Montreal Gazette

Our mental health took a hit

Have we finally wised up to its importance? COVID-19 has taught us intriguing lessons

- ALLISON HANES ahanes@postmedia.com

This year will forever be remembered for the extraordin­ary global effort to contain a deadly virus.

In 2020, COVID-19 brought economies to a halt, shuttered schools and forced the population­s of towns, cities and entire countries into lockdown. Time was measured in the number of infections, deaths, hospitaliz­ations and tests conducted. Much of the year was spent isolating at home, keeping our distance from loved ones, scrubbing our hands until our skin was raw, wearing a mask and lining up two metres apart. We broke new records in searching for, developing, testing, approving, procuring, rolling out and now delivering a vaccine.

All of this was done — rightly, justifiabl­y, necessaril­y — to protect our physical health. But it was our mental health that took a hit in 2020.

The initial lockdown in March was sudden, drastic and strict. Virtually overnight our world was turned upside down — and we all turned inward to grapple with isolation.

Almost no one was spared this shock to the system. The pandemic ratcheted up stress levels for old and young, married and single, parents and teens, teachers and students, nurses on the front line and workers who lost their livelihood. We went through different degrees of loneliness, helplessne­ss, sleeplessn­ess and fear. Many experience­d anxiety and depression. A few went to even darker places.

As is so often the case, mental health got short shrift at the start of the crisis. It was only later that we began to see the collateral damage.

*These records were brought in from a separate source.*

(* ===== verification/DriveSafety.v ===== *)
(** * The drive node: who may release the outputs

    The power stage is released either by an engaged drive or by a run of the
    startup aid, never by both, and not at all after an emergency stop: the
    invariant [drive_ok] of the drive and the proof that every operation keeps
    it, over any power stage with [PowerStageLaws] and any storage. *)
From Stdlib Require Import ZArith Lia Bool SpecFloat String.
From stdpp Require Import base decidable list option.
From S2P Require Import Prelude Float32 PowerStage CurrentControl RotorAngle SettingsData SettingsCodec SettingsTypes Isr MotionControl.
From S2P Require Import SettingsStore.
From S2P Require Import RamStorage SettingsPersistence Registers CartControl OuterLoop Ebike SlowUpdate HwStartup Commissioning.
From S2P Require Import DriveMessages DriveNode DriveDemo.
Import CurrentControl Isr DriveMessages DriveNode DriveDemo.
Import PowerStage(PowerStageOps, PowerStageLaws, PowerStageInterface, GetState, Disable, ClearFault, Enable, state_eqb).
Import HwStartup(Sys, fsm, cc_, kPowerStage, settings_operations_, IsActive, on_stage, run_inv).
Import SettingsStore(SettingsStore, StorageOps, save_gate_, TryBegin, End_).

#[local] Open Scope Z_scope.
#[local] Open Scope unimoc_scope.
#[local] Existing Instance HwStartup.eta_Sys.
#[local] Existing Instance SettingsStore.eta_SettingsStore.
#[local] Existing Instance SettingsPersistence.power_stage_gate.
#[local] Existing Instance SettingsPersistence.store_client.
#[local] Existing Instance RamStorage.ram_storage.

Module DriveSafety.

Section Safety.
Context {P St : Type} `{!PowerStageOps P} `{!PowerStageLaws P} `{!StorageOps St} {dsdl : Dsdl}.
Abbreviation System := (Sys P (SettingsStore St (PowerStageInterface P))).
Abbreviation Drive := (DriveNode P St).
Implicit Types (y z : System) (s t : Drive).

(** ** The invariant *)
Record safe (engaged stopped : bool) y : Prop := mkSafe {
  safe_fsm : exists confirmed, run_inv (confirmed, if engaged then on_stage Disable y else y);
  safe_engaged : engaged = true -> IsActive (fsm y) = false;
  safe_stopped : stopped = true -> engaged = false /\ IsActive (fsm y) = false }.
Definition drive_ok s : Prop := safe (engaged_ (eng_ s)) (emergency_stop_ (eng_ s)) (sys_ s).
(** A step keeps the invariant and the emergency stop. *)
Record safe_step s t : Prop := mkSafeStep {
  step_ok : drive_ok s -> drive_ok t;
  step_stop : drive_ok s -> emergency_stop_ (eng_ s) = true -> emergency_stop_ (eng_ t) = true }.
#[local] Instance safe_step_preorder : PreOrder safe_step.
Proof. split; [by split|]. intros s t u [A B] [C D]. split; auto. Qed.

Lemma safe_off b em y : safe b em y -> GetState (kPowerStage y) = PowerStage.kEnabled ->
  em = false /\ (if b then IsActive (fsm y) = false else IsActive (fsm y) = true).
Proof.
  intros [[c I] He Hs] E. destruct b.
  - destruct em; [by destruct (Hs eq_refl)|]. auto.
  - destruct (HwStartup.inv_stage _ I E) as [A _]. cbn in A. split; [|done]. destruct em; [|done]. destruct (Hs eq_refl). congruence.
Qed.
(** The outputs may change beside the state machine, unless they are released. *)
Lemma safe_stage b em y z : fsm z = fsm y ->
  (b = false -> GetState (kPowerStage z) = PowerStage.kEnabled -> GetState (kPowerStage y) = PowerStage.kEnabled) ->
  safe b em y -> safe b em z.
Proof.
  intros E Hs [[c I] A B]. split; rewrite ?E; try done. exists c. destruct b.
  - eapply HwStartup.run_inv_stage; [..|exact I]; [done|]. intros D. by apply PowerStage.disable_off in D.
  - eapply HwStartup.run_inv_stage; [..|exact I]; [done|auto].
Qed.
Lemma safe_engage em y z : fsm z = fsm y -> IsActive (fsm y) = false -> em = false -> safe false em y -> safe true em z.
Proof.
  intros E Ha -> [[c I] _ _]. split; rewrite ?E; try done. exists c. eapply HwStartup.run_inv_stage; [..|exact I]; [done|].
  intros D. by apply PowerStage.disable_off in D.
Qed.
Lemma safe_event (e : HwStartup.event) em y c : safe false em y -> em = false ->
  safe false em (HwStartup.run_event e (c, y)).2.
Proof.
  intros [[c' I] _ _] ->. split; try done.
  pose proof (HwStartup.run_event_inv e _ I) as J. exists (HwStartup.run_event e (c', y)).1.
  assert ((HwStartup.run_event e (c, y)).2 = (HwStartup.run_event e (c', y)).2) as ->.
  { unfold HwStartup.run_event. destruct e; cbn; repeat case_match; simplify_eq; done. }
  by destruct (HwStartup.run_event e (c', y)).
Qed.

(** ** Operations that leave engagement and outputs alone *)
Record keeps s t : Prop := mkKeeps {
  keeps_sys : sys_ t = sys_ s;
  keeps_engaged : engaged_ (eng_ t) = engaged_ (eng_ s);
  keeps_stopped : emergency_stop_ (eng_ t) = emergency_stop_ (eng_ s) }.
#[local] Instance keeps_preorder : PreOrder keeps.
Proof. split; [by split|]. intros s t u [] []. split; etrans; eauto. Qed.
Lemma keeps_step s t : keeps s t -> safe_step s t.
Proof. intros [A B C]. unfold drive_ok. split; unfold drive_ok; rewrite ?A, ?B, ?C; done. Qed.

(** Also the request, the re-arm and the setpoint handed over are left alone. *)
Record still s t : Prop := mkStill {
  still_keeps : keeps s t;
  still_rearm : rearm_required_ (eng_ t) = rearm_required_ (eng_ s);
  still_requested : engage_requested_ (eng_ t) = engage_requested_ (eng_ s);
  still_ebike : ebike_ t = ebike_ s;
  still_ports : ports_ t = ports_ s;
  still_setpoint : OuterLoop.setpoint_ (outer_ t) = OuterLoop.setpoint_ (outer_ s) }.
#[local] Instance still_preorder : PreOrder still.
Proof. split; [by do 2 split|]. intros s t u [] []. split; etrans; eauto. Qed.

Lemma still_step s t : still s t -> safe_step s t.
Proof. intros [K _ _ _ _ _]. by apply keeps_step. Qed.

(** The objects beside the state machine changed, the outputs were not released. *)
Record keeps_fsm s t : Prop := mkKeepsFsm {
  kf_fsm : fsm (sys_ t) = fsm (sys_ s);
  kf_stage : GetState (kPowerStage (sys_ t)) = PowerStage.kEnabled -> GetState (kPowerStage (sys_ s)) = PowerStage.kEnabled;
  kf_engaged : engaged_ (eng_ t) = engaged_ (eng_ s);
  kf_stopped : emergency_stop_ (eng_ t) = emergency_stop_ (eng_ s) }.
#[local] Instance keeps_fsm_preorder : PreOrder keeps_fsm.
Proof. split; [by split|]. intros s t u [] []. split; [congruence|auto|congruence|congruence]. Qed.
Lemma keeps_keeps_fsm s t : keeps s t -> keeps_fsm s t.
Proof. intros [A B C]. split; by rewrite ?A. Qed.
Lemma keeps_fsm_step s t : keeps_fsm s t -> safe_step s t.
Proof.
  intros [A B C D]. split; unfold drive_ok; rewrite ?C, ?D; [|done]. intros S. eapply safe_stage; [exact A| |exact S]. auto.
Qed.

(** Saving: what the gate's two calls keep, a save keeps. *)
Lemma save_register_gate (Q : PowerStageInterface P -> Prop) acc e :
  (forall g, Q g -> Q (TryBegin g).2) -> Q (save_gate_ acc.2) ->
  Q (save_gate_ (SettingsStore.save_register (St := St) acc e).2).
Proof.
  intros Ht. destruct acc as [[result saving] store]. unfold SettingsStore.save_register. cbv zeta. cbn [snd]. intros HQ.
  case_if; [done|]. case_if; [done|].
  assert (Q (save_gate_ (if saving then (true, store) else let '(b, g) := TryBegin (save_gate_ store) in (b, store.{save_gate_ := g})).2)) as G.
  { destruct saving; [done|]. specialize (Ht _ HQ). by destruct (TryBegin (save_gate_ store)). }
  destruct (if saving then _ else _) as [begun store1]. cbn [snd] in G. case_if; [done|].
  destruct (if SettingsCodec.SameEncoding _ _ _ then _ else _) as [status st]. cbn [snd]. by case_if.
Qed.
Lemma save_gate_platform (g : PowerStageInterface P) :
  PowerStage.platform (TryBegin g).2 = PowerStage.platform g /\ PowerStage.platform (End_ g) = PowerStage.platform g.
Proof.
  split; [|done]. cbn. unfold PowerStage.SaveGate_begin, PowerStage.HoldOffEnable. cbn. by repeat case_if.
Qed.
Lemma SaveToFlash_platform (store : SettingsStore St (PowerStageInterface P)) :
  PowerStage.platform (save_gate_ (SettingsStore.SaveToFlash store).2) = PowerStage.platform (save_gate_ store).
Proof.
  unfold SettingsStore.SaveToFlash, SettingsStore.SaveChanged.
  pose proof (foldl_invariant (fun acc : SettingsTypes.SettingsStatus * bool * SettingsStore St (PowerStageInterface P) =>
    PowerStage.platform (save_gate_ acc.2) = PowerStage.platform (save_gate_ store)) SettingsStore.save_register
    SettingsData.registers (SettingsTypes.kSuccess, false, store) eq_refl) as I.
  destruct (foldl _ _ _) as [[result saving] store']. cbn [snd] in *.
  assert (PowerStage.platform (save_gate_ store') = PowerStage.platform (save_gate_ store)) as E.
  { apply I. intros acc e _ Hacc. apply (save_register_gate (fun g => PowerStage.platform g = PowerStage.platform (save_gate_ store))); [|done].
    intros g <-. apply save_gate_platform. }
  rewrite <- E. by repeat case_if.
Qed.
Lemma save_to_flash_keeps s : keeps_fsm s (save_to_flash s).2.
Proof.
  unfold save_to_flash. pose proof (SaveToFlash_platform ((settings_operations_ (sys_ s)).{save_gate_ := kPowerStage (sys_ s)})) as E.
  destruct (SettingsStore.SaveToFlash _) as [status store']. cbn in E. split; try done. cbn. unfold GetState. by rewrite E.
Qed.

The misery of the homeless was amplified in a desolate and abandoned downtown.

Seniors stranded in care homes suffered from a lack of socializat­ion and dementia patients grew worse.

Kids and teens were cut off from their friends and classmates, confined to home and launched into a virtual realm they may or may not have been ready for. They lost the extracurri­cular activities, sports teams and dance classes that enrich their lives.

A Université de Sherbrooke survey showed half of young adults between the ages of 18 and 24 have experience­d mental distress in the last year. A quarter are exhibiting symptoms of major depression or anxiety disorder. The rate of those contemplat­ing suicide doubled from an earlier version of the study.

Families buckled under the pressure of working from home while simultaneo­usly trying to home-school. The Early Childhood Observator­y found preschoole­rs were crying and acting out more while parents were losing their tempers more. Marriages crumbled.

People lost jobs, causing them to worry about how to put food on the table or pay the rent. Business owners lost their lives' work, leaving them to pick up the pieces. Frontline workers — from doctors to nurses, orderlies, caregivers for the elderly, teachers and early childhood educators — have been pushed toward burnout as the demands on them have grown. They have toiled tirelessly, relentless­ly and selflessly, at great personal peril.

A poll from the Mental Health Commission of Canada shows that, nationwide, the number of people who report their state of mind is “strong” has plummeted to 44 per cent from 67 per cent since last year. This means half of us are in difficulty, a stunning statistic.

Not helping amid all this turmoil are all the supposedly motivation­al memes about how our grandparen­ts' generation had to go to war but all we have to do is sit home on the couch. All that talk about kids being delicate snowflakes when they should be learning resiliency amounts to shaming those whose struggles are very real.

The already inadequate safety net for mental health has of course been further strained from the fallout from the pandemic.

Even if the Quebec government took out ads urging self care for those feeling blue and poured millions of dollars into improving access to psychologi­cal services, it's still not enough. Too many people are still being denied.

La Presse columnist Patrick Lagacé chronicled the heartbreak­ing and harrowing ordeal of one resourcefu­l and determined mother seeking help for her suicidal son. Almost every door was slammed in her face. Imagine how easily a person with less support and less savvy could fall through the cracks. Many already have.

One day, in a hopefully not too distant future, COVID-19 will be behind us. But the psychologi­cal scars of the pandemic will remain, like a time bomb ready to detonate.

If we take away one lesson from this silent tragedy, it's that mental distress must no longer be ignored and underfunde­d. It must be given equal importance to our physical well-being if we are to grow into a healthy, robust and resilient society.